In October 2001, the government added a new ‘safer’ vaccine to its booster schedule, with no real safety testing. But new evidence shows that whooping cough is mutating and may not respond.
Last October, with a minimum of fanfare, the British government made a small adjustment to its vaccination schedule. As of 5 November 2001, the Department of Health (DoH) modified its booster schedule to include another dose of the whooping cough vaccine.
Children who have already had the standard three doses of the whooping cough vaccine at two, three and four months of age are now to receive a preschool booster when they are three and five, at the same time as the diphtheria and tetanus booster. The government has even been considering this as a ‘one-stop’ shot with the measles-mumps-rubella triple booster, so that preschoolers could receive at least six vaccines all on the same day.
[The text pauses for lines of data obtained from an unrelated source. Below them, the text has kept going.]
Lemma keep_larger_size (held c : Point.t R) :
  Point.z (keep_larger held c) = Rmax (Point.z held) (Point.z c).
Proof.
  rewrite keep_larger_real. unfold Rmax.
  destruct (Rlt_dec (Point.z held) (Point.z c)) as [Hlt|n];
    destruct (Rle_dec (Point.z held) (Point.z c)) as [Hle|Hnle];
    cbv iota; try reflexivity.
  - apply Rnot_le_lt in Hnle. lra.
  - apply Rnot_lt_le in n. apply Rle_antisym; assumption.
Qed.

Lemma largest_circle_size (circles : list (Point.t R)) :
  forall held,
    Point.z (largest_circle held circles) =
    fold_left Rmax (map (@Point.z R) circles) (Point.z held).
Proof.
  unfold largest_circle.
  induction circles as [|c cs IH]; intros held; [reflexivity|].
  cbn [fold_left map]. rewrite IH, keep_larger_size. reflexivity.
Qed.

Lemma fold_left_Rmax_perm (l l' : list R) :
  Permutation l l' -> forall a, fold_left Rmax l a = fold_left Rmax l' a.
Proof.
  induction 1 as [|x l l' _ IH|x y l|l l' l'' _ IH1 _ IH2]; intros a.
  - reflexivity.
  - cbn [fold_left]. apply IH.
  - cbn [fold_left]. f_equal.
    rewrite <- !Rmax_assoc. f_equal. apply Rmax_comm.
  - rewrite IH1. apply IH2.
Qed.

Lemma fold_left_Rmax_ge (l : list R) :
  forall a, a <= fold_left Rmax l a.
Proof.
  induction l as [|x l IH]; intros a; [apply Rle_refl|].
  cbn [fold_left]. apply Rle_trans with (Rmax a x); [apply Rmax_l|apply IH].
Qed.

(** X13.  Over the reals: the size held after [ballPositionCallback] is
    the maximum of the size held before and the reported sizes, so it
    never goes down; and it does not depend on the order in which the
    circles are listed. *)
Theorem held_size_is_the_maximum (s : BallTracker R)
        (circles circles' : list (Point.t R)) :
  Permutation circles circles' ->
  let size cs := Point.z (ball_position_ (ballPositionCallback cs s)) in
  size circles =
    fold_left Rmax (map (@Point.z R) circles) (Point.z (ball_position_ s)) /\
  Point.z (ball_position_ s) <= size circles /\
  size circles' = size circles.
Proof.
  intros Hperm. cbv zeta.
  cbn [ballPositionCallback ball_position_ set_ball_position_].
  rewrite !largest_circle_size. split; [reflexivity|]. split.
  - apply fold_left_Rmax_ge.
  - symmetry. apply fold_left_Rmax_perm.
    apply Permutation_map. exact Hperm.
Qed.

(** Circles that are not larger than the held one leave it in place. *)
Lemma largest_circle_keeps (held : Point.t R) circles :
  Forall (fun c => Point.z c <= Point.z held) circles ->
  largest_circle held circles = held.
Proof.
  unfold largest_circle. induction 1 as [|c cs Hc _ IH]; [reflexivity|].
  cbn [fold_left]. rewrite keep_larger_real.
  destruct (Rlt_dec _ _); [lra|exact IH].
Qed.

(** X14.  Over the reals: a detector message delivered twice has the
    effect of the message delivered once. *)
Theorem repeated_message_changes_nothing (s : BallTracker R)
        (circles : list (Point.t R)) :
  ballPositionCallback circles (ballPositionCallback circles s) =
  ballPositionCallback circles s.
Proof.
  unfold ballPositionCallback at 1 3.
  cbn [ballPositionCallback ball_position_ set_ball_position_ use_head_scan_
       count_not_found_ on_tracking_ current_ball_pan_ current_ball_tilt_
       current_ball_bottom_ tracking_status_ prev_time_].
  rewrite largest_circle_keeps; [reflexivity|].
  destruct (largest_circle_split (ball_position_ s) circles)
    as (before & after & Heq & Hb & Ha).
  set (r := largest_circle (ball_position_ s) circles) in *.
  assert (Hall : Forall (fun c => Point.z c <= Point.z r)
                   (ball_position_ s :: circles)).
  { rewrite Heq. apply Forall_app. split.
    - eapply Forall_impl; [|exact Hb]. cbn beta. intros a Hlt. lra.
    - constructor; [lra|exact Ha]. }
  inversion Hall. assumption.
Qed.

End CircleExtras.

(** ** The raw errors over the reals *)

Section AngleExtras.
Local Open Scope R_scope.

Lemma real_fov_in_range :
  0 < @FOV_WIDTH R _ < PI / 2 /\ 0 < @FOV_HEIGHT R _ < PI / 2.
Proof.
  pose proof PI2_1. rewrite real_FOV_WIDTH, real_FOV_HEIGHT.
  repeat split; lra.
Qed.

Lemma fov_error_decreasing (fov v1 v2 : R) :
  0 < fov < PI / 2 -> v1 < v2 -> fov_error v2 fov < fov_error v1 fov.
Proof.
  intros [H0 H1] Hlt. rewrite !real_fov_error.
  apply Ropp_lt_contravar, atan_increasing.
  apply Rmult_lt_compat_r; [apply tan_gt_0; assumption|exact Hlt].
Qed.
(** * The export pipeline of openscreen: VideoExporter

    A shallow embedding of [VideoExporter] (the class that drives
    decode -> render -> encode -> mux) and of the properties its
    specification states about it, followed by the [VideoFileDecoder] it
    loads the source with and the audio frame its processor builds.

    JavaScript numbers are IEEE 754 binary64 values.  The exporter is
    modelled on Rocq's primitive floats ([Binary64] below), which compute
    what the program computes, rounding included.  Only [TimeMapper], the
    first module, takes times and trim regions as exact quantities, over
    the rationals [Q]: it states how [mapEffectiveToSourceTime] walks the
    trim regions and in what order its results come. *)

From Stdlib Require Import QArith Qpower ZArith List Bool Lia Lqa.
From Stdlib Require Import Permutation Sorted String Floats.
From Stdlib Require Uint63.
Import ListNotations.

(** A decimal literal stands for the nearest binary64 value, as it does
    in JavaScript. *)
Set Warnings "-inexact-float".

Local Open Scope Q_scope.

(** ** Numbers *)

(** [a < b] on JavaScript numbers, as a boolean. *)
Definition Qlt_bool (x y : Q) : bool := negb (Qle_bool y x).

(** ** TimeMapper *)

Module TimeMapper.

(** [TrimRegion]: a source-timeline interval removed from the output. *)
Record TrimRegion : Set := mkTrim { startMs : Q; endMs : Q }.


(** [region.endMs - region.startMs] *)
Definition trimDuration (trim : TrimRegion) : Q := endMs trim - startMs trim.

(** [this.config.trimRegions || []] *)
Definition or_empty (trimRegions : option (list TrimRegion)) : list TrimRegion :=
  match trimRegions with
  | Some l => l
  | None => []
  end.

(** [[...trimRegions].sort((a, b) => a.startMs - b.startMs)].
    [Array.prototype.sort] is stable, so its result is the one ascending
    arrangement that keeps regions of equal [startMs] in their original
    order; insertion from the right computes exactly that arrangement. *)
Fixpoint insert (a : TrimRegion) (sorted : list TrimRegion) : list TrimRegion :=
  match sorted with
  | [] => [a]
  | b :: rest =>
      if Qle_bool (startMs a) (startMs b) then a :: b :: rest
      else b :: insert a rest
  end.

Definition sort_by_startMs (trimRegions : list TrimRegion) : list TrimRegion :=
  fold_right insert [] trimRegions.

(** The [for (const trim of sortedTrims)] loop of
    [mapEffectiveToSourceTime]: [break] as soon as
    [sourceTimeMs < trim.startMs], otherwise add the trim's duration. *)
Fixpoint walk (sortedTrims : list TrimRegion) (sourceTimeMs : Q) : Q :=
  match sortedTrims with
  | [] => sourceTimeMs
  | trim :: rest =>
      if Qlt_bool sourceTimeMs (startMs trim) then sourceTimeMs
      else walk rest (sourceTimeMs + trimDuration trim)
  end.

Definition mapEffectiveToSourceTime
    (trimRegions : option (list TrimRegion)) (effectiveTimeMs : Q) : Q :=
  let trimRegions := or_empty trimRegions in
  let sortedTrims := sort_by_startMs trimRegions in
  walk sortedTrims effectiveTimeMs.


(** Ascending by [startMs]. *)
Definition ascending (l : list TrimRegion) : Prop :=
  StronglySorted (fun a b => startMs a <= startMs b) l.

End TimeMapper.

Import TimeMapper.


(** ** Numbers as the program has them *)

Module Binary64.

Local Open Scope float_scope.

(** The Number of an integer; exact up to [2^53] in magnitude. *)
Definition of_Z (n : Z) : float :=
  if (0 <=? n)%Z then of_uint63 (Uint63.of_Z n)
  else - of_uint63 (Uint63.of_Z (- n)).

Definition of_nat (n : nat) : float := of_Z (Z.of_nat n).

(** The least integer not below a finite number. *)
Definition ceiling (x : float) : option Z :=
  match Prim2SF x with
  | S754_zero _ => Some 0%Z
  | S754_finite negative m e =>
      Some (if (0 <=? e)%Z then
              if negative then (- (Z.pos m * 2 ^ e))%Z else (Z.pos m * 2 ^ e)%Z
            else
              if negative then (- (Z.pos m / 2 ^ (- e)))%Z
              else (- (Z.neg m / 2 ^ (- e)))%Z)
  | _ => None
  end.

(** [Math.ceil(x)]: [NaN], the infinities, the zeros and the numbers that
    are integers already are returned as they are; a number between [-1]
    and [0] gives [-0]. *)
Definition Math_ceil (x : float) : float :=
  match Prim2SF x with
  | S754_finite negative _ e =>
      if (0 <=? e)%Z then x
      else
        match ceiling x with
        | Some n =>
            if (n =? 0)%Z then (if negative then neg_zero else zero)
            else of_Z n
        | None => x
        end
  | _ => x
  end.

(** [Math.max(a, b)]: [NaN] if either is [NaN], and [+0] above [-0]. *)
Definition Math_max (a b : float) : float :=
  if is_nan a || is_nan b then nan
  else if ltb a b then b
  else if ltb b a then a
  else if eqb a 0 then a + b
  else a.

(** The exact value of a finite number. *)
Definition value (x : float) : option Q :=
  match Prim2SF x with
  | S754_zero _ => Some 0%Q
  | S754_finite negative m e =>
      Some (inject_Z (if negative then Z.neg m else Z.pos m) * (2 # 1) ^ e)%Q
  | _ => None
  end.

Record TrimRegion : Set := mkTrim { startMs : float; endMs : float }.

(** [this.config.trimRegions || []] *)
Definition or_empty (trimRegions : option (list TrimRegion)) : list TrimRegion :=
  match trimRegions with
  | Some l => l
  | None => []
  end.

(** [getEffectiveDuration]: a left-to-right [reduce] from [0] that adds
    [(region.endMs - region.startMs) / 1000] per region, subtracted from
    the source duration (seconds). *)
Definition getEffectiveDuration
    (trimRegions : option (list TrimRegion)) (totalDuration : float) : float :=
  let trimRegions := or_empty trimRegions in
  let totalTrimDuration :=
    fold_left (fun sum region => sum + (endMs region - startMs region) / 1000)
              trimRegions 0 in
  totalDuration - totalTrimDuration.

(** [[...trimRegions].sort((a, b) => a.startMs - b.startMs)]: the stable
    sort puts [b] before [a] only when the comparator is positive. *)
Fixpoint insert (a : TrimRegion) (sorted : list TrimRegion) : list TrimRegion :=
  match sorted with
  | [] => [a]
  | b :: rest =>
      if ltb 0 (startMs a - startMs b) then b :: insert a rest
      else a :: b :: rest
  end.

Definition sort_by_startMs (trimRegions : list TrimRegion) : list TrimRegion :=
  fold_right insert [] trimRegions.
(** * rosidl_pycommon: template-driven generation of interface sources

    A shallow embedding of [rosidl_pycommon/__init__.py] and the properties
    its specification states about it.

    Conventions of the embedding.
    - Python [str] values are [string]s; a character is a code point below
      256, and [str.lower] is modelled on exactly those code points.
    - Modification times are integers (only their order is ever used).
    - A file holds its text as it was written; reading it in text mode
      translates line ends ([universal_newlines]).
    - The file system, the two module globals ([template_prefix_path] and
      [interpreter]), the dictionaries handed around by reference and the
      diagnostic stream make up one explicit [State]; every function that
      touches them is a computation in the monad [M] of state and
      exceptions.
    - The template engine, the IDL parser, the JSON reader and the
      conversions of [%] other than [%s] and [%%] are external
      collaborators: they are fields of the class [Collaborators]. *)

From Stdlib Require Import ZArith NArith Ascii String List Bool Lia.
From stdpp Require Import base option gmap sets list strings.

Open Scope string_scope.
Open Scope list_scope.
Open Scope Z_scope.

(* ===================================================================== *)
(** ** Characters and the naming normalizer                               *)
(* ===================================================================== *)

Module Naming.

(** Code point of a character. *)
Definition code (c : ascii) : N := N_of_ascii c.

Definition in_range (lo hi : N) (c : ascii) : bool :=
  ((lo <=? code c) && (code c <=? hi))%N.

(** The character classes of the two patterns: [[A-Z]], [[a-z]],
    [[a-z0-9]] and [.] (anything but a line feed). *)
Definition is_upper (c : ascii) : bool := in_range 65 90 c.
Definition is_lower (c : ascii) : bool := in_range 97 122 c.
Definition is_digit (c : ascii) : bool := in_range 48 57 c.
Definition is_lower_or_digit (c : ascii) : bool := is_lower c || is_digit c.
Definition is_dot (c : ascii) : bool := negb (code c =? 10)%N.

(** [str.lower] on one code point below 256: the ASCII capitals and the
    Latin-1 capitals (192..222 without the multiplication sign 215) move up
    by 32, everything else stays. *)
Definition lower_char (c : ascii) : ascii :=
  if is_upper c || (in_range 192 222 c && negb (code c =? 215)%N)
  then ascii_of_N (code c + 32)
  else c.

Fixpoint lower (s : string) : string :=
  match s with
  | EmptyString => EmptyString
  | String c tl => String (lower_char c) (lower tl)
  end.

(** The longest prefix of [s] made of [[a-z]] characters, and what follows. *)
Fixpoint span_lower (s : string) : string * string :=
  match s with
  | String c tl =>
      if is_lower c
      then let '(run, rest) := span_lower tl in (String c run, rest)
      else (EmptyString, s)
  | EmptyString => (EmptyString, EmptyString)
  end.

(** [re.sub(pattern, repl, s)] for a pattern that never matches the empty
    string.  [match_at s] tries the pattern at the head of [s] and returns
    the replacement text and the unmatched remainder.  The scan goes left
    to right; after a match it resumes behind the match, otherwise it copies
    one character.  [fuel] bounds the number of scan steps; [String.length s]
    steps always suffice. *)
Fixpoint re_sub_from (match_at : string -> option (string * string))
    (fuel : nat) (s : string) : string :=
  match fuel with
  | O => s
  | S n =>
      match match_at s with
      | Some (repl, rest) => repl +:+ re_sub_from match_at n rest
      | None =>
          match s with
          | EmptyString => EmptyString
          | String c tl => String c (re_sub_from match_at n tl)
          end
      end
  end.

Definition re_sub (match_at : string -> option (string * string))
    (s : string) : string :=
  re_sub_from match_at (String.length s) s.

(** ['(.)([A-Z][a-z]+)'] replaced by [r'\1_\2']: group 1 is any character
    but a line feed, group 2 a capital followed by the longest run of one or
    more small letters. *)
Definition match_upper_lower (s : string) : option (string * string) :=
  match s with
  | String c (String u (String l tl)) =>
      if is_dot c && is_upper u && is_lower l
      then let '(run, rest) := span_lower tl in
           Some (String c (String "_" (String u (String l run))), rest)
      else None
  | _ => None
  end.

(** ['([a-z0-9])([A-Z])'] replaced by [r'\1_\2']. *)
Definition match_lower_upper (s : string) : option (string * string) :=
  match s with
  | String c (String u tl) =>
      if is_lower_or_digit c && is_upper u
      then Some (String c (String "_" (String u EmptyString)), tl)
      else None
  | _ => None
  end.

Definition convert_camel_case_to_lower_case_underscore (value : string)
    : string :=
  let value := re_sub match_upper_lower value in
  let value := re_sub match_lower_upper value in
  lower value.

(** No character of [s] is in [[A-Z]]. *)
Fixpoint no_upper (s : string) : bool :=
  match s with
  | EmptyString => true
  | String c tl => negb (is_upper c) && no_upper tl
  end.

(** A pattern that needs a capital among the first two characters finds
    nothing in a text without capitals. *)
Definition needs_upper (match_at : string -> option (string * string)) : Prop :=
  forall s, no_upper s = true -> match_at s = None.

(** A pattern that consumes at least one character when it matches. *)
Definition consumes (match_at : string -> option (string * string)) : Prop :=
  forall s repl rest, match_at s = Some (repl, rest) ->
    (String.length rest < String.length s)%nat.

End Naming.

(* ===================================================================== *)
(** ** Paths: [os.path] on strings and [pathlib.Path]                     *)
(* ===================================================================== *)

Module Paths.

Definition slash : ascii := "/"%char.

Fixpoint all_slashes (s : string) : bool :=
  match s with
  | EmptyString => true
  | String c tl => Ascii.eqb c slash && all_slashes tl
  end.

(** [s.rstrip('/')]. *)
Fixpoint rstrip_slash (s : string) : string :=
  match s with
  | EmptyString => EmptyString
  | String c tl =>
      let tl' := rstrip_slash tl in
      match tl' with
      | EmptyString => if Ascii.eqb c slash then EmptyString else String c EmptyString
      | _ => String c tl'
      end
  end.

(** [s.split(sep, 1)]: [None] when [sep] does not occur (a one-element
    list in Python), otherwise the text before and after its first
    occurrence. *)
Fixpoint split_first (sep : ascii) (s : string) : option (string * string) :=
  match s with
  | EmptyString => None
  | String c tl =>
      if Ascii.eqb c sep then Some (EmptyString, tl)
      else match split_first sep tl with
           | Some (a, b) => Some (String c a, b)
           | None => None
           end
  end.

(** [s.rsplit(sep, 1)]: the same around the last occurrence. *)
Fixpoint split_last (sep : ascii) (s : string) : option (string * string) :=
  match s with
  | EmptyString => None
  | String c tl =>
      match split_last sep tl with
      | Some (a, b) => Some (String c a, b)
      | None => if Ascii.eqb c sep then Some (EmptyString, tl) else None
      end
  end.

(** [s.split(sep)]. *)
Fixpoint split_on (sep : ascii) (s : string) : list string :=
  match s with
  | EmptyString => [EmptyString]
  | String c tl =>
      if Ascii.eqb c sep then EmptyString :: split_on sep tl
      else match split_on sep tl with
           | x :: xs => String c x :: xs
           | [] => [String c EmptyString]
           end
  end.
Concealed behind this seemingly innocuous addition to the preschool vaccine schedule lies some enormous concerns on the part of officialdom, not least of which is that the whooping cough jab may have spawned a new disease immune to vaccination.
The DoH readily admits that the new booster drive has been initiated because the ordinary vaccine is failing to prevent cases of whooping cough among the very young. According to a DoH press release on 15 October, despite a 95 per cent vaccination take-up rate, pertussis is still a source of considerable illness and death among babies. The DoH maintains that babies are catching whooping cough from either their older siblings or parents.
The evidence suggests that the DoH figures have been highly inflated to justify the new vaccine. According to the Public Health Laboratory Service (PHLS) - the UK’s chief body for monitoring and formulating policy on infectious disease - in 1999, the last year that full figures are available, there were 1139 notifications of whooping cough in England and Wales, and two deaths. In 1980, there were 21,131 cases of disease and six deaths.
In 2000, there were only 712 reported cases of the disease. These two years represent the lowest notification on record for two years running, according to the PHLS.
Nevertheless, the fatality ratio (number of deaths per 100 notifications of the disease) is going up. In 1980, the fatality ratio was 0.03. In 1998, this swelled to 0.25 (or eight times) and, in 1999, it was 0.18, or six times what it was in 1980.
Despite nearly universal vaccination coverage in very young infants, the proportion of disease is increasing among very young babies. The PHLS analysed the numbers for the years 1990-97 and found that, although the total number of cases fell during this period, the number of pertussis cases in children under three months didn’t. Children in this age group accounted for 48 per cent of cases in 1999-2000. In the first quarter of 2001, of 47 confirmed cases, 62 per cent were under three months old (CDR Weekly, 21 June 2001).
Although the PHLS maintains that most babies getting whooping cough are too young to be vaccinated, the fact is that babies get their first shots at two months. A proportion of the under-one-year-olds who get whooping cough would have had at least one of their three doses of DPT. What is more likely is that the vaccine isn’t working, even among children who have just received their shots.
With the preschool booster, the government may be attempting to make a preemptive strike on a disease that is reemerging in many places around the globe.